The understanding I offer with this doctoral research is practical in that racism and racists can be present in families. But familial, societal and institutional support can be mobilized in or as a response to this problem to help Finnish-African parents and their children. Doing the research for this dissertation has also taught me more about solidarity and diversity, as well as the possibility of having staff of diverse backgrounds in the many agencies, institutions and family support programs that are now only staffed by mostly white Finnish-born persons.
This dissertation has also been written from an experience that when state officials in social and family institutions look like the phenotypically and culturally diverse clients they serve and have sufficient multicultural impulse and mindset, many Africa-born fathers or parents may start to use formal institutions for certain guidance or support enthusiastically. Thus, diversity work and inclusion in the workplace that recruit men or women of color, black Africa-born people into early childhood education and family services could create versatile networks that are often behind work positions and occupations of institutions and thus, tend to be upbeat in terms of effective multicultural policy and practice.
What are the key research methods and materials used in your doctoral research?
Joint and single interviews and observations across the homes of Finnish-African families were carried out, with many photographs taken as observational cues. Epistemological shifts were also possible at various levels. For example, through the recognition of interview narratives as a form of family practice and as family display in a particular context. Bear in mind too that family display in this context can also be assessed as a form of 'family talk' between family members, especially in the presence of an audience that they may want to achieve familial legitimacy and acceptance.

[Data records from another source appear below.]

Lemma BBLOCK_eq sp size b :
  layout sp size -> 0 <= b < sb_size sp -> BBLOCK b sp = b / BPB + sb_bmapstart sp.
Proof.
  intros [L1 L2 L3 L4 L5 L6] Hb. unfold BBLOCK. apply u32_id. unfold is_u32.
  assert (0 <= b / BPB <= sb_size sp / BPB).
  { split; [apply Z.div_pos; unfold BPB, BSIZE; lia|apply Z.div_le_mono; unfold BPB, BSIZE; lia]. }
  assert (0 <= sb_ninodes sp / IPB) by (apply Z.div_pos; [lia|reflexivity]).
  unfold datastart in *. lia.
Qed.

Lemma BBLOCK_bmap sp size b : layout sp size -> 0 <= b < sb_size sp -> is_bmap sp (BBLOCK b sp).
Proof.
  intros L Hb. rewrite (BBLOCK_eq sp size) by done. unfold is_bmap, datastart.
  assert (0 <= b / BPB <= sb_size sp / BPB); [|lia].
  split; [apply Z.div_pos; unfold BPB, BSIZE; lia|apply Z.div_le_mono; unfold BPB, BSIZE; lia].
Qed.

Lemma BBLOCK_inj sp size b c :
  layout sp size -> 0 <= b < sb_size sp -> 0 <= c < sb_size sp ->
  BBLOCK b sp = BBLOCK c sp -> b mod BPB = c mod BPB -> b = c.
Proof.
  intros L Hb Hc. rewrite !(BBLOCK_eq sp size) by done. intros E1 E2.
  rewrite (Z.div_mod b BPB), (Z.div_mod c BPB) by (unfold BPB, BSIZE; lia).
  replace (b / BPB) with (c / BPB) by lia. by rewrite E2.
Qed.

(** Setting the mark of block [b] to [v]. *)
Lemma used_mark sp size d b (v : bool) f x :
  layout sp size -> blocks_ok d -> 0 <= b < sb_size sp -> 0 <= x < sb_size sp ->
  (forall y, f y = if v then Z.lor y (Z.shiftl 1 (b mod BPB mod 8))
                   else Z.land y (Z.lnot (Z.shiftl 1 (b mod BPB mod 8)))) ->
  used sp (upd d (BBLOCK b sp) (upd_byte (d (BBLOCK b sp)) (b mod BPB / 8) f)) x =
    if decide (x = b) then v else used sp d x.
Proof.
  intros L Hd Hb Hx Hf. unfold used.
  pose proof (Z.mod_pos_bound b BPB ltac:(unfold BPB, BSIZE; lia)) as Hbm.
  pose proof (Z.mod_pos_bound x BPB ltac:(unfold BPB, BSIZE; lia)) as Hxm.
  destruct (decide (BBLOCK x sp = BBLOCK b sp)) as [E|E].
  - rewrite E, upd_eq, (bit_upd v); [|lia| |lia|done].
    + destruct (decide (x mod BPB = b mod BPB)) as [Em|Em].
      * rewrite decide_True; [done|]. by apply (BBLOCK_inj sp size).
      * rewrite decide_False; [done|]. by intros ->.
    + rewrite Hd. unfold BPB, BSIZE in *.
      assert (0 <= b mod (512 * 8) / 8 < 512); [|lia].
      split; [apply Z.div_pos; lia|apply Z.div_lt_upper_bound; lia].
  - rewrite upd_ne by done. rewrite decide_False; [done|]. by intros ->.
Qed.

(** ** Allocation *)

(** [d'] is [d] with block [b], free before, allocated and zeroed. *)
Record allocated (sp : superblock) (d : Z -> block) (b : Z) (d' : Z -> block) : Prop := {
  al_range : datastart sp <= b < sb_size sp;
  al_free : used sp d b = false;
  al_used x : 0 <= x < sb_size sp -> used sp d' x = if decide (x = b) then true else used sp d x;
  al_zero : d' b = replicate (Z.to_nat BSIZE) 0;
  al_frame x : x <> b -> ~ is_bmap sp x -> d' x = d x;
  al_blocks : blocks_ok d';
}.

Lemma blocks_upd d b v : blocks_ok d -> length v = Z.to_nat BSIZE -> blocks_ok (upd d b v).
Proof. intros Hd Hv x. unfold upd. by destruct (decide _). Qed.

Lemma balloc_mark sp size d b :
  layout sp size -> blocks_ok d -> reserved_used sp d -> 0 <= b < sb_size sp -> used sp d b = false ->
  allocated sp d b
    (upd (upd d (BBLOCK b sp) (upd_byte (d (BBLOCK b sp)) (b mod BPB / 8)
           (fun x => Z.lor x (Z.shiftl 1 (b mod BPB mod 8))))) b (replicate (Z.to_nat BSIZE) 0)).
Proof.
  intros L Hd Hr Hb Hu.
  assert (Hds : datastart sp <= b).
  { apply Z.nlt_ge. intros Hlt. rewrite Hr in Hu by lia. done. }
  assert (HB : forall x, 0 <= x < sb_size sp -> BBLOCK x sp <> b).
  { intros x Hx E. pose proof (BBLOCK_bmap sp size x L Hx) as [_ H]. lia. }
  split; [lia|done| |apply upd_eq| |].
  - intros x Hx. rewrite <- (used_mark sp size d b true _ x L Hd Hb Hx (fun _ => eq_refl)).
    unfold used. by rewrite (upd_ne _ b) by (by apply HB).
  - intros x Hx Hnb. rewrite !upd_ne; [done| |done]. intros ->. apply Hnb. by apply (BBLOCK_bmap sp size).
  - apply blocks_upd; [|by rewrite length_replicate]. apply blocks_upd; [done|].
    by rewrite length_upd_byte.
Qed.

Lemma mod_BPB_add t bi : 0 <= bi < BPB -> (t * BPB + bi) mod BPB = bi.
Proof. intros. rewrite Z.add_comm, Z_mod_plus_full. by apply Z.mod_small. Qed.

Finally, the analysis followed a multi-layered close reading of the data for open codes and the extraction of emerging themes. It seemed obvious that what these careful readings and coding of the ways participants talked about the doing, displaying, and documenting of their family life and family practices between themselves and to me helped not only in identifying and assigning crucial words or phrase of sociological importance. But also, in developing a deeper understanding of participants’ experiences, positions and socialization pathways.
The doctoral dissertation of Mathias Ebot, M.Soc.Sc, entitled Fatherhood and Fathering in Finnish-African Families: The Experiences of African Fathers, will be examined at the faculty of Business and Social Sciences on 16.12.2022 at 12 noon online. The Opponent will be Docent Petteri Eerola, University of Tampere, and the Custos will be Professor Emerita Leena Koski, University of Eastern Finland. Language of the dissertation event is English. Public examination will be streamed live.